CD22-targeted immunotherapy for B-cell acute lymphoblastic leukemia progressing following CD19-targeted immunotherapy.

Patients progressing after CD19-targeted immunotherapy in r/r B-ALL experience poor outcomes. CD22-targeted therapies, including CD22 CAR-T cells and Inotuzumab Ozogamicin, show promise as alternatives, although data in those patients is limited. This study retrospectively analyzed 43 r/r B-ALL patients who had previously received CD19-targeted therapy at two centers in China. Among these patients, 27.9% received blinatumomab, 58.1% received CD19 CAR-T cells, and 14% received both. After CD19-targeted therapy, 34.9% of patients experienced CD19-negative relapse, while the remaining patients maintained CD19 expression. Subsequent treatments included CD22 CAR-T cells (55.8%) and InO (44.2%).
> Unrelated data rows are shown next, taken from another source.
(* ===== verification/GitHubHttp.v ===== *)
(** * Requests to the GitHub API

    What worker_authority.py and pilot_checks.py share: the transport (a class,
    since the socket is outside), the signer of App tokens, the percent-encoding
    of a path part, the App's JSON web token, the headers, and the strict
    reading of a response.  A body is its bytes, taken as UTF-8. *)

From S2P Require Import Prelude Datetime PyValue PyText Json.
#[local] Open Scope Z_scope.

Definition API_ROOT : string := "https://api.github.com".
Definition API_VERSION : string := "2026-03-10".

Record HTTPResponse := { http_status : Z; http_body : string }.

Class HTTPTransport (G : Type) := {
  http_request : string → string → dict → option dict → M G HTTPResponse;     (* method, url, headers, JSON body *)
  http_clock : M G datetime;
  rs256_sign : string → M G string;
}.

(** [urllib.parse.quote(s, safe="")], and with its default, which keeps slashes. *)
Definition is_unreserved (c : ascii) : bool := is_alnum c || bool_decide (c ∈ ["_"; "."; "-"; "~"]%char).
Definition upper_hex (n : N) : ascii := ascii_of_N (if (n <? 10)%N then 48 + n else 55 + n).
Fixpoint quote_where (keep : ascii → bool) (s : string) : string :=
  match s with
  | EmptyString => EmptyString
  | String c s =>
      if keep c then String c (quote_where keep s)
      else let n := N_of_ascii c in
           String "%" (String (upper_hex (n / 16)) (String (upper_hex (n mod 16)) (quote_where keep s)))
  end.
Definition url_quote : string → string := quote_where is_unreserved.
Definition url_quote_path : string → string := quote_where (λ c, is_unreserved c || Ascii.eqb c "/").

(** Seconds since 1970: [int(now.timestamp())]. *)
Definition EPOCH : Z := days (ymd2day 1970 1 1).
Definition unix_time (t : Z) : Z := (t - EPOCH) / US_SECOND.

(** [urlsafe_b64encode(value).rstrip("=")] *)
Definition b64url (s : string) : string := rstrip (λ c, Ascii.eqb c "=") (b64_encode s).

(** [_app_jwt] *)
Definition jwt_header : string := json_dumps (VDict [("alg", VStr "RS256"); ("typ", VStr "JWT")]).
Definition jwt_payload (app_id now : Z) : string :=
  json_dumps (VDict [("exp", VInt (unix_time now + 540)); ("iat", VInt (unix_time now - 60)); ("iss", VStr (str_of_Z app_id))]).
Definition app_jwt {G} `{HTTPTransport G} (app_id now : Z) : M G string :=
  let signing_input := b64url jwt_header +:+ "." +:+ b64url (jwt_payload app_id now) in
  signature ← rs256_sign signing_input;
  mret (signing_input +:+ "." +:+ b64url signature).

Definition bearer_headers (agent bearer : string) : dict :=
  [("Accept", VStr "application/vnd.github+json"); ("Authorization", VStr ("Bearer " +:+ bearer));
   ("X-GitHub-Api-Version", VStr API_VERSION); ("User-Agent", VStr agent)].

(** [not path.startswith("/") or path.startswith("//") or "#" in path] *)
Definition unsafe_path (path : string) : bool :=
  match path with
  | String a s => negb (Ascii.eqb a "/") || (match s with String b _ => Ascii.eqb b "/" | EmptyString => false end)
  | EmptyString => true
  end || negb (lacks "#" path).

(** [object_pairs_hook] that refuses a repeated key, at every level. *)
Fixpoint distinct_keys (v : pyval) : bool :=
  match v with
  | VList l => forallb distinct_keys l
  | VDict d => bool_decide (NoDup (d.*1)) && forallb (λ kv, distinct_keys kv.2) d
  | _ => true
  end.
Definition loads_exact (c : exn_class) (duplicate invalid text : string) : result pyval :=
  match json_parse text with
  | Some v => check (negb (distinct_keys v)) c duplicate;; Ok v
  | None => throw c invalid
  end.
(** [json.loads], with what it raises as [c]. *)
Definition loads_or (c : exn_class) (invalid text : string) : result pyval :=
  rewrap (λ k, bool_decide (k = ValueError)) c invalid (json_loads text).
Definition sample_document : pyval := VDict [("n", VInt 3); ("a", VStr "text")].
Definition sample_key : @private_key ToyKeys := (P256Key, "key").
Definition sample_text : string := Eval vm_compute in
  match sign_detached (K := ToyKeys) sample_document sample_key KEY_MANIFEST_DOMAIN with
  | Ok t => t
  | Raise _ => ""
  end.

Lemma signature_verifies_witness :
  sign_detached (K := ToyKeys) sample_document sample_key KEY_MANIFEST_DOMAIN = Ok sample_text ∧
  verify_detached (K := ToyKeys) sample_document (VStr sample_text)
    (@public_of ToyKeys sample_key) KEY_MANIFEST_DOMAIN = Ok tt.
Proof.
  split; [vm_compute; reflexivity|].
  apply (signature_verifies (K := ToyKeys) (L := ToyLaws)). vm_compute. reflexivity.
Defined.
(** ** Times *)

Definition _require_utc (value : datetime) : result unit :=
  check (negb (is_utc value)) CryptoContractError "authoritative time must be timezone-aware UTC".

Definition _parse_utc (value : pyval) (field : string) : result Z :=
  match value with
  | VStr s =>
      match chop_z s with
      | Some s =>
          parsed ← rewrap (λ c, bool_decide (c = ValueError)) CryptoContractError ("invalid " +:+ field)
                     (fromisoformat (s +:+ "+00:00"));
          _require_utc parsed;;
          Ok (instant parsed)
      | None => throw CryptoContractError (field +:+ " must be a canonical UTC timestamp ending in Z")
      end
  | _ => throw CryptoContractError (field +:+ " must be a canonical UTC timestamp ending in Z")
  end.

(** ** One manifest *)

Definition is_key_id (s : string) : bool := match_between 1 128 is_name_char s.

Definition invalid_key {A} : result A :=
  throw ManifestContractError "invalid or duplicate manifest key entry".

Definition _algorithm (v : pyval) : result Algorithm :=
  known ← py_in_set v (text_set ["Ed25519"; "platform-native-P256"]);
  if negb known then invalid_key
  else Ok (if py_eq v (VStr "Ed25519") then Ed25519 else PlatformNativeP256).

Definition _key_state (v : pyval) : result KeyState :=
  known ← py_in_set v (text_set ["active"; "retiring"; "revoked"]);
  if negb known then invalid_key
  else Ok (if py_eq v (VStr "active") then Active
           else if py_eq v (VStr "retiring") then Retiring else Revoked).

(** The tests of one entry, in the order of the source's disjunction. *)
Definition read_key (keys : list KeyRecord) (raw : pyval) : result KeyRecord :=
  match raw with
  | VDict d =>
      check (negb (same_set (dkeys d) ["key_id"; "key_version"; "algorithm"; "public_key_fingerprint"; "state"]))
        ManifestContractError "invalid manifest key entry";;
      match dget "key_id" d, dget "key_version" d with
      | VStr kid, VInt kv =>
          (if negb (is_key_id kid) || (kv <? 1) then invalid_key else Ok tt);;
          alg ← _algorithm (dget "algorithm" d);
          match dget "public_key_fingerprint" d with
          | VStr fp =>
              (if negb (is_sha256 fp) then invalid_key else Ok tt);;
              st ← _key_state (dget "state" d);
              match find_key (kid, kv) keys with
              | Some _ => invalid_key
              | None => Ok {| key_id := kid; key_version := kv; algorithm := alg;
                              public_key_fingerprint := fp; key_state := st |}
              end
          | _ => invalid_key
          end
      | _, _ => invalid_key
      end
  | _ => throw ManifestContractError "invalid manifest key entry"
  end.

Fixpoint read_keys (keys : list KeyRecord) (raws : list pyval) : result (list KeyRecord) :=
  match raws with
  | [] => Ok keys
  | raw :: raws => k ← read_key keys raw; read_keys (keys ++ [k]) raws
  end.

Definition manifest_fields : list string :=
  ["execution_trust_key_manifest_version"; "manifest_generation"; "previous_manifest_digest";
   "issued_at"; "offline_root_public_fingerprint"; "keys"].

Definition _validate_manifest_payload (payload : dict) (root_fingerprint : string)
    : result (Z * list KeyRecord) :=
  check (negb (same_set (dkeys payload) manifest_fields)
         || negb (py_eq (dget "execution_trust_key_manifest_version" payload) (VInt 1)))
    ManifestContractError "invalid key manifest v1 payload shape";;
  generation_text ←
    match dget "manifest_generation" payload with
    | VStr s => if is_canonical_positive s then Ok s
                else throw ManifestContractError "manifest_generation must be a canonical positive string"
    | _ => throw ManifestContractError "manifest_generation must be a canonical positive string"
    end;
  check (negb (py_eq (dget "offline_root_public_fingerprint" payload) (VStr root_fingerprint)))
    ManifestContractError "manifest root fingerprint mismatch";;
  let previous := dget "previous_manifest_digest" payload in
  check (negb (is_none previous) && negb (is_str_where is_sha256 previous))
    ManifestContractError "invalid previous_manifest_digest";;
  _parse_utc (dget "issued_at" payload) "issued_at";;
  match dget "keys" payload with
  | VList (raw :: raws) =>
      keys ← read_keys [] (raw :: raws);
      generation ← int_of_text generation_text;
      Ok (generation, keys)
  | _ => throw ManifestContractError "manifest keys must be a non-empty list"
  end.

(** ** From one manifest to the next *)

Definition allowed (old new : KeyState) : bool :=
  match old with
  | Active => true
  | Retiring => bool_decide (new ∈ [Retiring; Revoked])
  | Revoked => bool_decide (new = Revoked)
  end.

Fixpoint check_kept (previous current : list KeyRecord) : result unit :=
  match previous with
  | [] => Ok tt
  | old :: previous =>
      match find_key (identity old) current with
      | None => throw ManifestContractError "manifest omitted an existing key version"
      | Some new =>
          check (negb (bool_decide (algorithm old = algorithm new)
                       && bool_decide (public_key_fingerprint old = public_key_fingerprint new)))
            ManifestContractError "immutable key metadata changed";;
          check (negb (allowed (key_state old) (key_state new)))
            ManifestContractError "key state rollback/reactivation is forbidden";;
          check_kept previous current
      end
  end.

Definition _validate_key_transition (previous current : list KeyRecord) : result unit :=
  check_kept previous current;;
  check (existsb (λ k, negb (bool_decide (key_state k = Active))
                       && negb (bool_decide (is_Some (find_key (identity k) previous)))) current)
    ManifestContractError "a newly introduced key version must be active".

(** ** The chain *)

Abbreviation AuthenticatedManifestChain := (list AuthenticatedManifest).

Section chain.
Context {D : Digest} {K : KeyLibrary}.

(** One turn of the loop. *)
Definition authenticate_manifest (root : public_key) (pinned : string)
    (previous : option AuthenticatedManifest) (envelope : dict) : result AuthenticatedManifest :=
  match same_set (dkeys envelope) ["payload"; "signature"], dget "payload" envelope with
  | true, VDict payload =>
      let signature := dget "signature" envelope in
      rewrap (λ c, is_crypto_error c || bool_decide (c = TypeError)) ManifestContractError
        "offline root signature is invalid"
        (verify_detached (VDict payload) signature root KEY_MANIFEST_DOMAIN);;
      '(generation, keys) ← _validate_manifest_payload payload pinned;
      digest ← manifest_digest (VDict payload);
      let expected_generation :=
        match previous with None => 1 | Some p => m_generation p + 1 end in
      let expected_predecessor :=
        match previous with None => VNone | Some p => VStr (m_digest p) end in
      check (negb (generation =? expected_generation)
             || negb (py_eq (dget "previous_manifest_digest" payload) expected_predecessor))
        ManifestContractError "manifest chain has a rollback, skip, conflict, or missing predecessor";;
      match previous with
      | None => Ok tt
      | Some p =>
          _validate_key_transition (m_keys p) keys;;
          now ← _parse_utc (dget "issued_at" payload) "issued_at";
          before ← _parse_utc (dget "issued_at" (m_payload p)) "issued_at";
          check (now <? before) ManifestContractError "manifest issued_at moved backwards"
      end;;
      Ok {| m_payload := payload; m_signature := signature; m_generation := generation;
            m_digest := digest; m_keys := keys |}
  | _, _ =>
      throw ManifestContractError "manifest envelope must contain only payload and detached signature"
  end.

Fixpoint authenticate_all (root : public_key) (pinned : string)
    (previous : option AuthenticatedManifest) (envelopes : list dict)
    : result (list AuthenticatedManifest) :=
  match envelopes with
  | [] => Ok []
  | envelope :: envelopes =>
      current ← authenticate_manifest root pinned previous envelope;
      rest ← authenticate_all root pinned (Some current) envelopes;
      Ok (current :: rest)
  end.

Definition authenticate_manifest_chain (envelopes : list dict) (root : public_key)
    (pinned_root_fingerprint : string) (minimum_generation : option Z) (minimum_digest : option string)
    : result AuthenticatedManifestChain :=
  check (match public_kind root with Ed25519Key => false | _ => true end)
    ManifestContractError "offline root verifier must be Ed25519";;
  check (negb (bool_decide (spki_fingerprint root = pinned_root_fingerprint)))
    ManifestContractError "offline root fingerprint mismatch";;
  authenticated ← authenticate_all root pinned_root_fingerprint None envelopes;
  match last authenticated with
  | None => throw ManifestContractError "manifest chain is unavailable"
  | Some highest =>
      match minimum_generation with
      | None => Ok tt
      | Some g =>
          check (m_generation highest <? g) ManifestContractError
            "manifest rollback below persisted highest generation";;
          match minimum_digest with
          | None => Ok tt
          | Some d =>
              match List.find (λ m, m_generation m =? g) authenticated with
              | None => throw ManifestContractError "conflicting manifest at persisted highest generation"
              | Some m => check (negb (bool_decide (m_digest m = d))) ManifestContractError
                            "conflicting manifest at persisted highest generation"
              end
          end
      end;;
      Ok authenticated
  end.

Definition current (chain : AuthenticatedManifestChain) : result AuthenticatedManifest :=
  match last chain with
  | Some m => Ok m
  | None => throw ManifestContractError "manifest chain is empty"
  end.

(** [0|[1-9][0-9]*] *)
Definition is_canonical_uint (s : string) : bool := bool_decide (s = "0") || is_canonical_positive s.

Definition at_issuance (chain : AuthenticatedManifestChain) (generation digest : string)
    : result AuthenticatedManifest :=
  check (negb (is_canonical_uint generation)) AttestationContractError
    "issuance manifest generation is not canonical";;
  g ← match chain with [] => Ok 0 | _ => int_of_text generation end;
  match List.filter (λ m, m_generation m =? g) chain with
  | [m] =>
      if bool_decide (m_digest m = digest) then Ok m
      else throw AttestationContractError "issuance manifest is not in the authenticated chain"
  | _ => throw AttestationContractError "issuance manifest is not in the authenticated chain"
  end.

Definition authorize_key_for_issuance (chain : AuthenticatedManifestChain) (kid : string) (kv : Z)
    : result KeyRecord :=
  m ← current chain;
  match find_key (kid, kv) (m_keys m) with
  | Some k =>
      if bool_decide (key_state k = Active) then Ok k
      else throw AttestationContractError "only a currently active key may sign a new proof"
  | None => throw AttestationContractError "only a currently active key may sign a new proof"
  end.
End chain.

(** ** Lemmas *)

Lemma find_key_some i keys k : find_key i keys = Some k → k ∈ keys ∧ identity k = i.
Proof.
  induction keys as [|k' keys IH]; [done|]. cbn. case_decide.
  - intros [= ->]. split; [apply list_elem_of_here|done].
  - intros [Hin Hi]%IH. split; [by apply list_elem_of_further|done].
Qed.

Lemma find_key_in k keys : k ∈ keys → is_Some (find_key (identity k) keys).
Proof.
  induction keys as [|k' keys IH]; [by intros ?%not_elem_of_nil|]. cbn. intros Hin.
  case_decide; [done|]. apply elem_of_cons in Hin as [->|Hin]; [done|auto].
Qed.

(** The order of the states: active, then retiring, then revoked. *)
Definition state_rank (s : KeyState) : nat :=
  match s with Active => 0 | Retiring => 1 | Revoked => 2 end.

Lemma allowed_rank old new : allowed old new = true ↔ (state_rank old ≤ state_rank new)%nat.
Proof. destruct old, new; cbn; split; (done || lia). Qed.

(** What a manifest keeps of a key of an earlier one. *)
Definition same_key (k k' : KeyRecord) : Prop :=
  identity k' = identity k ∧ algorithm k' = algorithm k ∧
  public_key_fingerprint k' = public_key_fingerprint k ∧
  (state_rank (key_state k) ≤ state_rank (key_state k'))%nat.

#[export] Instance same_key_preorder : PreOrder same_key.
Proof.
  split.
  - intros k. by repeat split.
  - intros a b c (I1 & A1 & F1 & R1) (I2 & A2 & F2 & R2). repeat split; (congruence || lia).
Qed.

Definition evolves (old new : list KeyRecord) : Prop :=
  (∀ i k, find_key i old = Some k → ∃ k', find_key i new = Some k' ∧ same_key k k') ∧
  (∀ i k, find_key i new = Some k → find_key i old = None → key_state k = Active).

Lemma check_kept_ok old new u :
  check_kept old new = Ok u →
  ∀ k, k ∈ old → ∃ k', find_key (identity k) new = Some k' ∧ same_key k k'.
Proof.
  induction old as [|k0 old IH]; cbn [check_kept]; intros Hc k Hin; [by apply not_elem_of_nil in Hin|].
  destruct (find_key (identity k0) new) as [k'|] eqn:Ek; [|done]. run_inv.
  apply elem_of_cons in Hin as [->|Hin]; [|eauto].
  exists k'. split; [done|]. apply find_key_some in Ek as [_ Hid].
  repeat match goal with H : negb _ = false |- _ => apply negb_false_iff in H end.
  match goal with H : allowed _ _ = true |- _ => apply allowed_rank in H end.
  bool_inv. by repeat split.
Qed.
The median age was 39 (24-56) years, with an overall CR/CRi rate of 54% and 35.1% achieving MRD negativity. Among the 22 patients achieving CR/CRi, 13 (59.1%) experienced relapse. The median relapse-free survival (RFS) was 236 days (95% CI: 132-unreached), and the median OS has not been reached. Multivariate analysis showed similar remission rates and survival for CD22 CAR-T and Inotuzumab Ozogamicin therapies. Patients with extramedullary disease had worse remission rates, and those previously resistant to CD19-targeted therapy had shorter RFS. CD22-targeted therapies offer a potential option for patients progressing after CD19-targeted immunotherapy, but high relapse rates highlight the need for better strategies for lasting remission.